Le nouveau cycle de vie. Pourquoi l'enfance est-elle raccourcie et l'adolescence allongée?

Jorge Bucay

Nous vivons plus longtemps, mais l'enfance se raccourcit et l'adolescence, en revanche, dure encore de nombreuses années… C'est ainsi que les étapes de la vie ont changé en moins d'un siècle.

L’ augmentation de l’espérance de vie est l’une des réalisations les plus spectaculaires et transcendantes que l’évolution de la science a produites au cours du siècle dernier .

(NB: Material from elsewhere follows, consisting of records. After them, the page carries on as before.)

(** C10.  A successful import replaces the library: the new library is made
    of the well-formed entries of the imported array and of nothing else,
    whatever the library held before. *)
Theorem importBrushLibrary_replaces_library (savedBrushes : list JSON)
    (jsonData : string) (kept : list JSON) :
  importBrushLibrary JSON_parse savedBrushes jsonData = (kept, true) ->
  exists entries,
    JSON_parse jsonData = Some (JArr entries)
    /\ keepsWellFormed entries kept
    /\ (forall b, In b kept <-> In b entries /\ wellFormedEntry b)
    /\ (forall b, In b savedBrushes ->
                  ~ (In b entries /\ wellFormedEntry b) -> ~ In b kept)
    /\ (forall others,
          importBrushLibrary JSON_parse others jsonData = (kept, true)).
Proof.
  unfold importBrushLibrary.
  destruct (JSON_parse jsonData) as [[| | | |entries|]|] eqn:E; try discriminate.
  destruct (filter validBrush entries) as [|b0 rest] eqn:F; [discriminate|].
  cbn. intros [= <-].
  assert (Hin : forall b, In b (b0 :: rest) <-> In b entries /\ wellFormedEntry b).
  { intros b. rewrite <- F, filter_In, validBrush_wellFormed. reflexivity. }
  exists entries. split; [reflexivity|]. split; [|split; [exact Hin|split]].
  - exists validBrush. split; [symmetry; exact F|]. apply validBrush_wellFormed.
  - intros b _ Hn Hb. apply Hn. apply Hin. exact Hb.
  - intros others. reflexivity.
Qed.

End BrushLibraryImport.

(** Two entries of three are well formed: the import succeeds and a library
    of one brush becomes the library of these two.  An object that is not
    an array is refused and the library stays. *)
Lemma importBrushLibrary_two_of_three :
  importBrushLibrary (fun _ => Some (JArr sampleEntries)) [sampleBrush "old"] "[...]"
  = ([sampleBrush "a"; sampleBrush "c"], true)
  /\ importBrushLibrary (fun _ => Some (JObj [])) [sampleBrush "old"] "{}"
     = ([sampleBrush "old"], false).
Proof. split; reflexivity. Qed.

Lemma importBrushLibrary_replaces_library_witness :
  importBrushLibrary (fun _ => Some (JArr sampleEntries)) [sampleBrush "old"] "[...]"
  = ([sampleBrush "a"; sampleBrush "c"], true)
  /\ exists entries,
       Some (JArr sampleEntries) = Some (JArr entries)
       /\ keepsWellFormed entries [sampleBrush "a"; sampleBrush "c"]
       /\ (forall b, In b [sampleBrush "a"; sampleBrush "c"]
                     <-> In b entries /\ wellFormedEntry b)
       /\ (forall b, In b [sampleBrush "old"] ->
                     ~ (In b entries /\ wellFormedEntry b) ->
                     ~ In b [sampleBrush "a"; sampleBrush "c"])
       /\ (forall others,
             importBrushLibrary (fun _ => Some (JArr sampleEntries)) others "[...]"
             = ([sampleBrush "a"; sampleBrush "c"], true)).
Proof.
  split; [reflexivity|].
  exact (importBrushLibrary_replaces_library
           (fun _ => Some (JArr sampleEntries)) [sampleBrush "old"] "[...]"
           [sampleBrush "a"; sampleBrush "c"] eq_refl).
Defined.

(** ** Brush placement (C5) *)

Lemma snapToCell_16 v : snapToCell 16 v = 16 * (v / 16).
Proof. unfold snapToCell, floorDiv. lia. Qed.

(** The claim of C5 puts the top-left cell of the stamp at (84, 84).  The
    canvas snaps the cursor (100, 100) to the cell (96, 96) first and then
    steps back one cell of 16: the top-left cell is (80, 80), and no tile
    lands on (84, 84). *)
Lemma brush_2x2_top_left_is_not_84_84 :
  option_map (fun brush => brushTopLeft 16 brush 100 100) squareBrush <> Some (84, 84)
  /\ ~ In (84, 84) (map cell (tilesOf "TilesForest" (room squareStamp))).
Proof.
  split.
  - vm_compute. discriminate.
  - vm_compute. intros H.
    repeat (destruct H as [H|H]; [discriminate H|]). exact H.
Qed.

(** C5, amended.  The brush derived from the 2 x 2 selection has size 2 x 2
    and the hot-spot (1, 1).  Applied at the cursor (100, 100) with tile size
    16 its top-left cell is (80, 80): the cursor snapped down to the grid,
    (96, 96), less one cell on each axis.  The four tiles land on (80, 80),
    (96, 80), (80, 96) and (96, 96) with the indices of the selection, and
    the stamp is one history entry.  For every cursor and every brush the
    top-left cell is the snapped cursor less [offset * tileSize]. *)
Theorem brush_2x2_top_left_is_80_80 :
  (exists brush,
     squareBrush = Some brush
     /\ brush_width brush = 2 /\ brush_height brush = 2
     /\ offsetX brush = 1 /\ offsetY brush = 1
     /\ List.length (brush_tiles brush) = 4%nat
     /\ brushTopLeft 16 brush 100 100 = (80, 80))
  /\ tilesOf "TilesForest" (room squareStamp)
     = tilesOf "TilesForest" (room squareRoomState)
       ++ [mkTile 80 80 1 None; mkTile 96 80 2 None;
           mkTile 80 96 3 None; mkTile 96 96 4 None]
  /\ List.length (undoStack squareStamp)
     = S (List.length (undoStack squareRoomState))
  /\ (forall brush x y,
        brushTopLeft 16 brush x y
        = (16 * (x / 16) - offsetX brush * 16, 16 * (y / 16) - offsetY brush * 16)).
Proof.
  split; [|split; [|split]].
  - eexists. split; [vm_compute; reflexivity|]. repeat split.
  - vm_compute. reflexivity.
  - vm_compute. reflexivity.
  - intros brush x y. unfold brushTopLeft. rewrite !snapToCell_16. reflexivity.
Qed.

(** ** Paint sessions (C3) *)

Lemma find_hasName_sig n ls ls' :
  map layerSig ls = map layerSig ls' ->
  option_map isTileLayer (find (hasName n) ls)
  = option_map isTileLayer (find (hasName n) ls').
Proof.
  revert ls'. induction ls as [|l ls IH]; intros [|l' ls'] H; try discriminate.
  - reflexivity.
  - cbn in H. injection H as Hn Ht Hrest.
    cbn. unfold hasName at 1 3. rewrite Hn.
    destruct (layer_name l' =? n)%string.
    + cbn. unfold isTileLayer. rewrite Ht. reflexivity.
    + apply IH. exact Hrest.
Qed.

Lemma updateFirst_sig p f ls :
  (forall l, layerSig (f l) = layerSig l) ->
  map layerSig (updateFirst p f ls) = map layerSig ls.
Proof.
  intros Hf. induction ls as [|l ls IH]; [reflexivity|].
  cbn. destruct (p l); cbn; [rewrite Hf|rewrite IH]; reflexivity.
Qed.

Lemma buffered_sig r r' op :
  map layerSig (layers r) = map layerSig (layers r') ->
  buffered r op = buffered r' op.
Proof.
  intros H. destruct op as [n x y i|n x y]; [|reflexivity].
  cbn. pose proof (find_hasName_sig n _ _ H) as Hf.
  destruct (find (hasName n) (layers r)), (find (hasName n) (layers r'));
    cbn in Hf; congruence.
Qed.

(** One operation of a session: the history and the snapshot of the session
    stay, the layers keep their names and types, and the buffer grows by one
    entry exactly when the operation is buffered. *)
Lemma paint_step op st :
  isPainting st = true ->
  isPainting (paint op st) = true
  /\ undoStack (paint op st) = undoStack st
  /\ isUndoRedoAction (paint op st) = isUndoRedoAction st
  /\ initialRoomState (paint op st) = initialRoomState st
  /\ map layerSig (layers (room (paint op st))) = map layerSig (layers (room st))
  /\ exists extra, paintedTiles (paint op st) = paintedTiles st ++ extra
                   /\ (extra = [] <-> buffered (room st) op = false).
Proof.
  intros Hp.
  assert (Hnone : forall st', st' = st ->
            exists extra, paintedTiles st' = paintedTiles st ++ extra
                          /\ (extra = [] <-> false = false)).
  { intros st' ->. exists []. rewrite app_nil_r. split; [reflexivity|].
    split; reflexivity. }
  assert (Hone : forall (b : bool) (entry : BatchedTile),
            exists extra, paintedTiles st ++ [entry] = paintedTiles st ++ extra
                          /\ (extra = [] <-> true = false)).
  { intros _ entry. exists [entry]. split; [reflexivity|]. split; discriminate. }
  destruct op as [n x y i|n x y]; cbn [paint buffered].
  - unfold addTile, deepCopy.
    destruct (find (hasName n) (layers (room st))) as [l|] eqn:F.
    + destruct (isTileLayer l) eqn:T; cbn [negb].
      * rewrite Hp. cbn. split_and; try assumption; try reflexivity.
        -- apply updateFirst_sig. reflexivity.
        -- apply (Hone true).
      * split_and; try assumption; try reflexivity. apply Hnone. reflexivity.
    + split_and; try assumption; try reflexivity. apply Hnone. reflexivity.
  - unfold removeTile. rewrite Hp.
    destruct (find (hasName n) (layers (room st))) as [l|] eqn:F.
    + destruct (isTileLayer l) eqn:T; cbn [negb]; cbn;
        split_and; try assumption; try reflexivity;
        try (apply updateFirst_sig; reflexivity); apply (Hone true).
    + cbn. split_and; try assumption; try reflexivity. apply (Hone true).
Qed.
Lemma emailRegex_test_toLowerCaseBasicLatin s :
  Signup.emailRegex_test (toLowerCaseBasicLatin s) = Signup.emailRegex_test s.
Proof.
  unfold Signup.emailRegex_test. rewrite span_toLowerCaseBasicLatin.
  destruct (Signup.span Signup.notSpaceNorAt s) as [a b]. cbn [fst snd].
  unfold toLowerCaseBasicLatin.
  destruct a as [|x a]; [done|]. cbn [map].
  destruct b as [|c rest]; [done|]. cbn [map].
  pose proof (proj1 (proj2 (toLowerCaseUnit_class c))) as Hc.
  assert (E : forall r,
             forallb Signup.notSpaceNorAt (map toLowerCaseUnit r)
             = forallb Signup.notSpaceNorAt r).
  { induction r as [|y r IH]; [done|]. cbn [map forallb].
    by rewrite IH, (proj1 (toLowerCaseUnit_class y)). }
  assert (E' : forall r,
             existsb (N.eqb 46) (map toLowerCaseUnit r)
             = existsb (N.eqb 46) r).
  { induction r as [|y r IH]; [done|]. cbn [map existsb].
    rewrite IH. f_equal.
    rewrite (N.eqb_sym 46), (N.eqb_sym 46 y).
    apply (toLowerCaseUnit_class y). }
  assert (T : tail (map toLowerCaseUnit rest) = map toLowerCaseUnit (tail rest))
    by (by destruct rest).
  destruct (N.eqb_spec c 64) as [->|Hne].
  - change (toLowerCaseUnit 64) with 64%N. cbv iota.
    by rewrite E, T, removelast_map, E'.
  - assert (Hne' : toLowerCaseUnit c <> 64%N)
      by (by apply N.eqb_neq).
    assert (forall (X : Type) (u v : X) (k : N), k <> 64%N ->
              match k with 64%N => u | _ => v end = v) as M.
    { intros X u v k Hk.
      destruct k as [|p]; [done|].
      repeat (destruct p as [p|p|]; try done). }
    by rewrite (M _ _ _ _ Hne), (M _ _ _ _ Hne').
Qed.

(** X10: every request made by the signup form carries data that the
    form's own validation accepts again: a name of at least two code
    units with no white space at its ends, and the password as typed, of
    at least six code units and equal to its confirmation.  When the
    typed e-mail is of Basic Latin, the e-mail of the request is left
    unchanged by [toLowerCase] and still passes the form's regular
    expression; the case tables enter through their behaviour on Basic
    Latin only. *)
Theorem signup_request_well_formed
    {U : UnicodeData} (st : Signup.State) (n e p : jsstring) :
  snd (Signup.handleSubmit st) = Some (Api.signup n e p) ->
  trim n = n /\ (2 <= length n)%nat
  /\ p = Signup.password (Signup.formData st)
  /\ (6 <= length p)%nat
  /\ Signup.confirmPassword (Signup.formData st) = p
  /\ (basicLatinLowering ->
      isBasicLatin (Signup.email (Signup.formData st)) ->
      Signup.emailRegex_test e = true /\ toLowerCase e = e
      /\ isBasicLatin e).
Proof.
  intros H.
  assert (V : signupValid (Signup.formData st)).
  { apply signup_validationErrors_empty, noKeys_true.
    unfold Signup.handleSubmit, Signup.validateForm in H.
    by destruct (noKeys (Signup.validationErrors (Signup.formData st))). }
  unfold Signup.handleSubmit, Signup.validateForm in H.
  destruct (noKeys (Signup.validationErrors (Signup.formData st)));
    [|done].
  cbn [negb snd] in H. injection H as <- <- <-.
  destruct V as (Vn & Ve & Vp & Vc).
  split; [apply trim_idempotent|]. split; [exact Vn|].
  split; [reflexivity|]. split; [exact Vp|]. split; [exact Vc|].
  intros Law Hb.
  rewrite (trim_no_white_space _ (emailShape_no_white_space _ Ve)).
  rewrite (toLowerCase_basicLatin _ Law Hb).
  pose proof (toLowerCaseBasicLatin_isBasicLatin _ Hb) as Hs.
  split; [rewrite emailRegex_test_toLowerCaseBasicLatin;
          by apply emailRegex_test_complete|].
  split; [|exact Hs].
  rewrite (toLowerCase_basicLatin _ Law Hs).
  apply toLowerCaseBasicLatin_idempotent.
Qed.

Lemma signup_request_well_formed_witness :
  snd (Signup.handleSubmit (H := basicLatinOnly) signupFilled)
  = Some (Api.signup (lit "John Doe") (lit "john@example.com")
                     (lit "password123"))
  /\ @basicLatinLowering basicLatinOnly
  /\ isBasicLatin (Signup.email (Signup.formData signupFilled))
  /\ Signup.emailRegex_test (lit "john@example.com") = true.
Proof.
  assert (H : snd (Signup.handleSubmit (H := basicLatinOnly) signupFilled)
              = Some (Api.signup (lit "John Doe") (lit "john@example.com")
                                 (lit "password123"))) by reflexivity.
  pose proof basicLatinOnly_lowering as Law.
  assert (Hb : isBasicLatin (Signup.email (Signup.formData signupFilled)))
    by (apply (bool_decide_unpack _); vm_compute; exact I).
  split; [exact H|]. split; [exact Law|]. split; [exact Hb|].
  pose proof (signup_request_well_formed (U := basicLatinOnly)
                signupFilled _ _ _ H) as (_ & _ & _ & _ & _ & W).
  exact (proj1 (W Law Hb)).
Defined.

(** X11: after the request of a sent signup form has settled the form is
    enabled again with what was typed still in it, whatever the outcome:
    the success text is shown exactly when [onSignup] has been scheduled,
    an error text otherwise, and submitting again - also during the 1.5 s
    before [onSignup] runs - sends the same request a second time. *)
Theorem signup_settled_resubmit
    {U : UnicodeData} (st : Signup.State) (q : Api.Request)
    (c : ApiClient.Completion SignupRun.Response) :
  snd (Signup.handleSubmit st) = Some q ->
  let st2 := fst (SignupRun.settle c (fst (Signup.handleSubmit st))) in
  let scheduled := snd (SignupRun.settle c (fst (Signup.handleSubmit st))) in
  Signup.loading st2 = false
  /\ Signup.formData st2 = Signup.formData st
  /\ (match scheduled with
      | Some _ => truthy (Signup.success st2) = true /\ Signup.error st2 = []
      | None => Signup.success st2 = [] /\ truthy (Signup.error st2) = true
      end)
  /\ (is_Some scheduled
      <-> exists r, c = ApiClient.Returned r /\ SignupRun.r_success r = true)
  /\ snd (Signup.handleSubmit st2) = Some q.
Proof.
  intros H. cbv zeta.
  unfold Signup.handleSubmit, Signup.validateForm in *.
  destruct (noKeys (Signup.validationErrors (Signup.formData st))) eqn:E;
    [|done].
  cbn [negb fst snd] in *.
  destruct c as [r|e]; cbn [SignupRun.settle];
    [destruct (SignupRun.r_success r) eqn:Er|];
    cbn [fst snd Signup.loading Signup.formData Signup.success Signup.error];
    rewrite ?E; cbn [negb snd];
    (split; [reflexivity|]); (split; [reflexivity|]).
  - split; [done|]. split; [|exact H].
    split; [intros _; by exists r | by eexists].
  - split; [split; [reflexivity | by apply orElse_truthy]|].
    split; [|exact H].
    split; [by intros [? ?] | intros (r' & [= <-] & Hr); congruence].
  - split; [split; [reflexivity | by apply orElse_truthy]|].
    split; [|exact H].
    split; [by intros [? ?] | intros (r' & ? & _); done].
Qed.

Lemma signup_settled_resubmit_witness :
  snd (Signup.handleSubmit (H := basicLatinOnly) signupFilled)
  = Some (Api.signup (lit "John Doe") (lit "john@example.com")
                     (lit "password123"))
  /\ Signup.loading
       (fst (SignupRun.settle (ApiClient.Thrown ApiClient.networkError)
               (fst (Signup.handleSubmit (H := basicLatinOnly) signupFilled)))) = false.
Proof.
  assert (H : snd (Signup.handleSubmit (H := basicLatinOnly) signupFilled)
              = Some (Api.signup (lit "John Doe") (lit "john@example.com")
                                 (lit "password123"))) by reflexivity.
  split; [exact H|].
  exact (proj1 (signup_settled_resubmit (U := basicLatinOnly) signupFilled _
                  (ApiClient.Thrown ApiClient.networkError) H)).
Defined.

Surtout alimentée par les progrès de la biotechnologie, de l'imagerie diagnostique, de la sécurité chirurgicale et des nouvelles stratégies thérapeutiques des deux dernières décennies, l'attente de l'Occident est passée de 65 ans au début des années 90 à bien dépasser 70 en 2013. Et ce n'est pas Tout: les données gérées par les scientifiques semblent indiquer que cette tendance se poursuivra au cours du 21e siècle.

On suppose avec une certaine certitude que la grande majorité des enfants nés aujourd'hui pourront fêter leur centième anniversaire sans difficulté.

Cette variable influence et influencera non seulement la repenser la vie des personnes prises individuellement , mais entraînera également des changements profonds dans de multiples domaines de notre vie quotidienne , à la fois socialement et professionnellement, la famille et, bien sûr, aussi dans économique.

Le changement de cycle de vie

Si l'on pense que la vie «normale» de tout individu peut être divisée en trois ou quatre étapes plus ou moins délimitées , il est logique qu'avec la prolongation de la vie, sa durée soit aussi proportionnellement modifiée. Et que les capacités et les incapacités qui correspondent à ces étapes sont également prolongées, et que ce qui «doit» se passer à chaque instant est parfois retardé de manière incommode.

Dans les premiers stades , par exemple, où la tâche fondamentale pourrait être définie comme celle de faire correspondre le développement du corps à la construction de sa propre identité , un retard indésirable peut affecter le développement de la fermeté et de la confiance en soi nécessaires dont ils ont besoin. les relations premières et difficiles avec le monde (et les relations adolescentes les plus compliquées avec soi-même).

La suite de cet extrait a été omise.